(** * RPS_HMAC_CLI: a shallow embedding of [rps.js] and its verification

    The program is a generalised rock-paper-scissors game for the command
    line.  The computer commits to its move with an HMAC before the human
    plays, and reveals the key afterwards.

    The embedding follows the classes of [rps.js] one module per class:
    [RPSHelper], [GameLogic], [HMACGenerator], [RPSGame], [GameController]
    and the function [main].  The JavaScript built-ins the program relies on
    ([Array.prototype.slice], [indexOf], [includes], [String.prototype.trim],
    [Number]) are modelled in the module [JS]. *)

From Stdlib Require Import List String Ascii ZArith QArith Qround Bool Lia.
From Stdlib Require Import DecimalString.
Import ListNotations.

Local Open Scope string_scope.
Local Open Scope list_scope.
Local Open Scope Z_scope.

(** ** JavaScript built-ins used by the program *)

Module JS.

(** A value held by a variable of the program that is read from the array of
    moves: a string, or [undefined] when the array has no such element. *)
Inductive value : Type :=
| undefined
| Str (s : string).

(** [a === b] on such values. *)
Definition strictEq (a b : value) : bool :=
  match a, b with
  | undefined, undefined => true
  | Str s, Str t => String.eqb s t
  | _, _ => false
  end.

(** A JavaScript number.  A finite value is held as the rational it denotes
    (every binary64 value is one); [-0] is [0].  The program only compares a
    number with [0] and with the number of moves, subtracts [1] from it and
    uses it as an array index. *)
Inductive number : Type :=
| NaN
| Infinity (negative : bool)
| Finite (q : Q).

Definition isNaN (x : number) : bool :=
  match x with NaN => true | _ => false end.

(** [x < y] and [x > y] for a number [x] and a finite [y]; every comparison
    with [NaN] is false. *)
Definition ltb (x : number) (y : Q) : bool :=
  match x with
  | NaN => false
  | Infinity negative => negative
  | Finite q => negb (Qle_bool y q)
  end.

+++

What is needed:
Lines of the listing above that include the string "built" should each be copied.

Response:
    and the function [main].  The JavaScript built-ins the program relies on
(** ** JavaScript built-ins used by the program *)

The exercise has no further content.